Solution keeps retiring teachers in classrooms
Published 11:00 pm Monday, October 31, 2011
Local superintendents are optimistic that a statewide solution will allow them to keep retiring teachers in the classroom until the end of the school year.
According to the Associated Press, more than 1,000 teachers statewide are expected to retire Dec. 1 to avoid higher health insurance costs.
For Troy City Schools and Pike County Schools, approximately a dozen teachers are in that target group. And superintendents were scrambling during the past week to help educate teachers about the options available to them.
“I just felt like we needed to help teachers and do what’s in the best interest of the kids,” said Dr. Mark Bazzell, superintendent at Pike County Schools. The district had sought an Attorney General’s ruling on the legality of several different options in dealing with teachers who would need to retire by Dec. 1 to avoid the higher insurance premiums effective in the upcoming year.
“However, the state came up with a solution,” Bazzell said.
Officials have been scrambling to find a way to avoid disrupting at least 2 percent of Alabama’s classrooms with midyear teacher changes. Some 1,200 education employees already have filed notice of plans to retire and that number could reach 2,000.
Because of changes in state law, teachers who have reached retirement age could face increasing health insurance premiums if they wait to retire in 2012, at the end of the school year. “It’s driven by a matrix,” said Mickey Daughtry, CFO of Troy City Schools. “We’ve encouraged the teachers who may be affected by this to sit down with the retirement counselors in Montgomery, who can talk with them specifically about their situation and what it means to them in terms of dollars.”
In some cases, he said, the change could mean $30 per month in additional insurance costs in retirement. In other cases the change could be higher.
However, under the state’s retirement rules, teachers can go ahead with plans to retire Dec. 1 and stay out of their classrooms for the month of December, which is a short month due to the Christmas and New Year’s holiday break.
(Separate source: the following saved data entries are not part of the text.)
Lemma warmup_traced size runs : forall k s o s',
  Inv k (platform s) -> warmup runs fn size s = (o, s') ->
  exists X, journal s' = journal s ++ X /\ Traced fn Inv k X
    /\ (forall u, o = Returned u ->
          Inv (k + length (callsOf X)) (platform s'))
    /\ timesOf X = []
    /\ Follows (replicate runs size) (fate o) (callsOf X).
Proof.
  induction runs as [|runs IH]; intros k s o s' Hinv Hrun.
  - injection Hrun as <- <-. exists []. rewrite app_nil_r, Nat.add_0_r.
    split; [reflexivity|]. split; [apply Traced_nil|].
    split; [intros; assumption|]. split; [reflexivity|].
    split; [reflexivity|constructor].
  - cbn [warmup] in Hrun. unfold bind in Hrun.
    destruct (invoke fn size s) as [o1 s1] eqn:Hcall.
    destruct (invoke_traced _ _ _ _ _ Hinv Hcall) as (Hj1 & Hinv1 & Ho1).
    destruct o1 as [v|m| |].
    + specialize (Hinv1 v eq_refl).
      destruct (IH _ _ _ _ Hinv1 Hrun) as (X2 & Hj2 & Htr2 & Hinv2 & Ht2 & Hf2).
      exists (Called size (Returned v) :: X2).
      rewrite Hj2, Hj1, <- app_assoc. split; [reflexivity|].
      split; [eapply Traced_call; eassumption|].
      rewrite callsOf_called. cbn [length].
      split; [intros u Hu;
              replace (k + S (length (callsOf X2)))%nat
                with (S k + length (callsOf X2))%nat by lia;
              exact (Hinv2 u Hu)|].
      split; [exact Ht2|]. apply Follows_cons. exact Hf2.
    + injection Hrun as <- <-. exists ([] ++ [Called size (Thrown m)]).
      split; [exact Hj1|].
      assert (fate (Thrown m : Outcome value) <> Returned tt) as Hne
        by (cbn; discriminate).
      destruct (stopped_call (replicate runs size) k size _ _ []
                  Hinv Ho1 Hne eq_refl) as [Ht Hf].
      split; [exact Ht|]. split; [intros u Hu; discriminate Hu|].
      split; [reflexivity|exact Hf].
    + injection Hrun as <- <-. exists ([] ++ [Called size Pending]).
      split; [exact Hj1|].
      assert (fate (Pending : Outcome value) <> Returned tt) as Hne
        by (cbn; discriminate).
      destruct (stopped_call (replicate runs size) k size _ _ []
                  Hinv Ho1 Hne eq_refl) as [Ht Hf].
      split; [exact Ht|]. split; [intros u Hu; discriminate Hu|].
      split; [reflexivity|exact Hf].
    + injection Hrun as <- <-. exists ([] ++ [Called size Unmodelled]).
      split; [exact Hj1|].
      assert (fate (Unmodelled : Outcome value) <> Returned tt) as Hne
        by (cbn; discriminate).
      destruct (stopped_call (replicate runs size) k size _ _ []
                  Hinv Ho1 Hne eq_refl) as [Ht Hf].
      split; [exact Ht|]. split; [intros u Hu; discriminate Hu|].
      split; [reflexivity|exact Hf].
Qed.

Lemma measure_traced n runs : forall times final k s o s',
  Inv k (platform s) ->
  measure runs flags fn n times final s = (o, s') ->
  exists X, journal s' = journal s ++ X /\ Traced fn Inv k X
    /\ Follows (replicate runs n) (fate o) (callsOf X)
    /\ (forall r, o = Returned r ->
          Inv (k + length (callsOf X)) (platform s')
          /\ fst r = times ++ timesOf X
          /\ length (timesOf X) = runs
          /\ snd r = default final (last (answersOf X))).
Proof.
  induction runs as [|runs IH]; intros times final k s o s' Hinv Hrun.
  - injection Hrun as <- <-. exists []. rewrite !app_nil_r, Nat.add_0_r. cbn.
    split; [reflexivity|]. split; [apply Traced_nil|].
    split; [split; [reflexivity|constructor]|].
    intros r [= <-]. cbn. rewrite ?app_nil_r. repeat split. exact Hinv.
  - cbn [measure] in Hrun. unfold bind at 1 in Hrun.
    destruct (forceGc_journal 2 s) as [c Hgc]. rewrite Hgc in Hrun.
    unfold bind at 1 in Hrun.
    match type of Hrun with
    | context [liftP performanceNow ?s0] =>
        destruct (liftP_now s0) as [start Hnow]; rewrite Hnow in Hrun
    end.
    cbn [platform journal] in Hrun. unfold bind at 1 in Hrun.
    match type of Hrun with
    | context [invoke fn n ?s1] =>
        destruct (invoke fn n s1) as [o1 s2] eqn:Hcall;
        destruct (invoke_traced k n s1 _ _ (Inv_now k (platform s) Hinv) Hcall)
          as (Hj1 & Hinv1 & Ho1)
    end.
    cbn [platform journal] in Hj1, Ho1. rewrite <- app_assoc in Hj1.
    pose proof (Inv_now k (platform s) Hinv) as Hinv0.
    destruct o1 as [v|m| |].
    + specialize (Hinv1 v eq_refl). unfold bind at 1 in Hrun.
      destruct (liftP_now s2) as [end_ Hend]. rewrite Hend in Hrun.
      unfold bind at 1, note at 1 in Hrun. cbn [platform journal] in Hrun.
      apply IH with (k := S k) in Hrun; [|exact (Inv_now _ _ Hinv1)].
      destruct Hrun as (X2 & Hj2 & Htr2 & Hf2 & Hok2).
      cbn [platform journal] in Hj2.
      exists (replicate c GcForced ++ Called n (Returned v)
                :: Timed (Double.sub end_ start) :: X2).
      split.
      { rewrite Hj2, Hj1, <- !app_assoc. reflexivity. }
      split.
      { apply Traced_app; [apply Traced_silent, callsOf_gc|].
        rewrite callsOf_gc, Nat.add_0_r.
        eapply Traced_call; [exact Hinv0|exact Ho1|].
        intros j x o0 Hj. apply Htr2. exact Hj. }
      rewrite callsOf_app, callsOf_gc, callsOf_called. cbn [app length].
      change (callsOf (Timed (Double.sub end_ start) :: X2))
        with (callsOf X2).
      split; [apply Follows_cons; exact Hf2|].
      intros r Hr. destruct (Hok2 r Hr) as (Hinv2 & Ht & Hlt & Hlast).
      split.
      { replace (k + S (length (callsOf X2)))%nat
          with (S k + length (callsOf X2))%nat by lia. exact Hinv2. }
      rewrite timesOf_app, timesOf_gc. cbn [app].
      change (timesOf (Called n (Returned v)
                         :: Timed (Double.sub end_ start) :: X2))
        with (Double.sub end_ start :: timesOf X2).
      rewrite Ht, <- app_assoc. cbn [length app]. rewrite Hlt.
      repeat split. rewrite Hlast.
      unfold answersOf. rewrite callsOf_app, callsOf_gc, callsOf_called.
      cbn [app omap list_omap snd].
      change (callsOf (Timed (Double.sub end_ start) :: X2))
        with (callsOf X2).
      fold (answersOf X2). rewrite last_cons.
      destruct (last (answersOf X2)); reflexivity.
    + injection Hrun as <- <-.
      exists (replicate c GcForced ++ [Called n (Thrown m)]).
      split; [exact Hj1|].
      assert (fate (Thrown m : Outcome value) <> Returned tt) as Hne
        by (cbn; discriminate).
      destruct (stopped_call (replicate runs n) k n _ _
                  (replicate c GcForced) Hinv0 Ho1 Hne (callsOf_gc c))
        as [Ht Hf].
      split; [exact Ht|]. split; [exact Hf|]. intros r Hr. discriminate Hr.
    + injection Hrun as <- <-.
      exists (replicate c GcForced ++ [Called n Pending]).
      split; [exact Hj1|].
      assert (fate (Pending : Outcome value) <> Returned tt) as Hne
        by (cbn; discriminate).
      destruct (stopped_call (replicate runs n) k n _ _
                  (replicate c GcForced) Hinv0 Ho1 Hne (callsOf_gc c))
        as [Ht Hf].
      split; [exact Ht|]. split; [exact Hf|]. intros r Hr. discriminate Hr.
    + injection Hrun as <- <-.
      exists (replicate c GcForced ++ [Called n Unmodelled]).
      split; [exact Hj1|].
      assert (fate (Unmodelled : Outcome value) <> Returned tt) as Hne
        by (cbn; discriminate).
      destruct (stopped_call (replicate runs n) k n _ _
                  (replicate c GcForced) Hinv0 Ho1 Hne (callsOf_gc c))
        as [Ht Hf].
      split; [exact Ht|]. split; [exact Hf|]. intros r Hr. discriminate Hr.
Qed.
Lemma extract_file_wf (now : str) (f : upload) (r : extraction) :
  extract_file now f = Some r → dict_wf (participants_of r).
Proof.
  unfold extract_file. destruct (endswith _ _).
  - destruct (json_loads (bytes f)); [|done]. apply extract_from_json_wf.
  - apply extract_from_html_wf.
Qed.

(** The loop of [done] over two files that both parse merges their results
    in upload order. *)
Lemma for_files_merge2 (clock : nat → str) (fa fb : upload) (a b : extraction) :
  extract_file (clock 0%nat) fa = Some a →
  extract_file (clock 1%nat) fb = Some b →
  for_files clock 0 [fa; fb] empty_aggregate = merge [a; b].
Proof. intros Ha Hb. simpl. by rewrite Ha, Hb. Qed.

(** A file that fails to parse is counted and left out of the merge. *)
Lemma for_files_failed (clock : nat → str) (i : nat) (f : upload)
    (files : list upload) (acc : aggregate) :
  extract_file (clock i) f = None →
  for_files clock i (f :: files) acc
  = for_files clock (S i) files
      {| all_participants := all_participants acc;
         all_mentions := all_mentions acc;
         processed := processed acc;
         failed := S (failed acc) |}.
Proof. intros Hf. simpl. by rewrite Hf. Qed.

(** C4: merging is last-write-wins per key in processing order: for a key
    bound by both results, [merge [a; b]] binds it to the record of [b] and
    [merge [b; a]] to the record of [a] (so the two differ when the records
    differ in last name); the mention sets are united. *)
Theorem merge_last_write_wins (a b : extraction) (key : str) (ra rb : participant) :
  dict_wf (participants_of a) → dict_wf (participants_of b) →
  dict_lookup key (participants_of a) = Some ra →
  dict_lookup key (participants_of b) = Some rb →
  dict_lookup key (all_participants (merge [a; b])) = Some rb
  ∧ dict_lookup key (all_participants (merge [b; a])) = Some ra
  ∧ (last_name ra ≠ last_name rb →
     dict_lookup key (all_participants (merge [a; b]))
     ≠ dict_lookup key (all_participants (merge [b; a])))
  ∧ all_mentions (merge [a; b]) = mentions_of a ∪ mentions_of b
  ∧ all_mentions (merge [b; a]) = mentions_of b ∪ mentions_of a.
Proof.
  destruct a as [[da pa] ma], b as [[db pb] mb].
  unfold participants_of, mentions_of. simpl. intros Hwa Hwb Ha Hb.
  assert (dict_lookup key (dict_update (dict_update [] pa) pb) = Some rb) as Hab.
  { by rewrite dict_lookup_update, Hb. }
  assert (dict_lookup key (dict_update (dict_update [] pb) pa) = Some ra) as Hba.
  { by rewrite dict_lookup_update, Ha. }
  repeat split.
  - exact Hab.
  - exact Hba.
  - intros Hdiff. rewrite Hab, Hba. intros [= ->]. done.
  - by rewrite (left_id_L ∅ (∪)).
  - by rewrite (left_id_L ∅ (∪)).
Qed.
(** * Finite-capacity shift scheduler: calendar engine, resources, event loop

    A shallow embedding of [MachineScheduling.py] (and of the parts of
    [CapacityPlanning.py] that differ from it), with the properties of the
    specification stated and settled on the embedded code.

    Data model.
    - A [datetime.datetime] is an integer count of microseconds since
      midnight before proleptic ordinal day 0, so that ordinal day 1
      (0001-01-01, a Monday) starts at [DAY]; [date_of] and [time_of] are
      quotient and remainder by [DAY].  The functions of this part compute
      on all of [Z]; the bound on years (1..9999) of the Python type, and
      the [OverflowError] of an addition that leaves it, are those of
      module [Bounded] further down, which has the calendar functions once
      more with that bound.
    - A [datetime.date] is its proleptic ordinal, a [datetime.time] the
      microseconds since midnight.
    - A duration in hours is held exactly, as a count of microseconds
      ([hours h] is [h] whole hours).  For the whole and half hours the
      repository uses, Python's float arithmetic on these values is exact;
      for other durations the floats of the source can round where the
      model keeps the exact value.
    - Loops that Python writes as [while] take a fuel argument; an exhausted
      fuel is the outcome [OutOfFuel], distinct from a raised exception. *)

From Stdlib Require Import ZArith Lia List Bool Permutation.
From stdpp Require Import gmap strings list fin_maps sorting.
Then they can suspend their retirement and return to their classrooms Jan. 1 on temporary teaching contracts through the end of the school year.
Officials said the teachers can draw the same pay they did during the first part of the school year and resume drawing their retirement once the school year is over.
“They are technically retired, but they are not drawing a retirement check,” Erick Mackey, executive director of the School Superintendents of Alabama, told the Associated Press.
“These rules are for teachers only,” said Lee Hicks, superintendent of the Troy City Schools. “But we’ve encouraged our teachers who could be affected to go ahead and put in their retirement paperwork by Nov. 1, which is the cutoff. They can always withdraw it.”
Both Hicks and Bazzell said the solution offered by the state, with the added option of hiring the teachers during the month of December through independently contracted substitution services, provides the best continuity for students in the classrooms. “We want to avoid disrupting the students as much as possible,” Bazzell said.
Officials said there is also an option for the retiring teachers to return as part-time employees with limitations on their earnings.
The health insurance increase was one of several bills Alabama’s new Republican-controlled Legislature pushed through in the spring to cope with tight state budgets. It raises the amount that many public employees will pay for health insurance if they retired after Dec. 1. The increases apply to people who have worked the 25 years necessary to draw full retirement benefits but aren’t yet 65 years old and eligible for Medicare. They also apply to people who retire at age 60 or later with fewer than 25 years of state service. Any public employee wishing to retire Dec. 1 has to have the paperwork postmarked by Tuesday.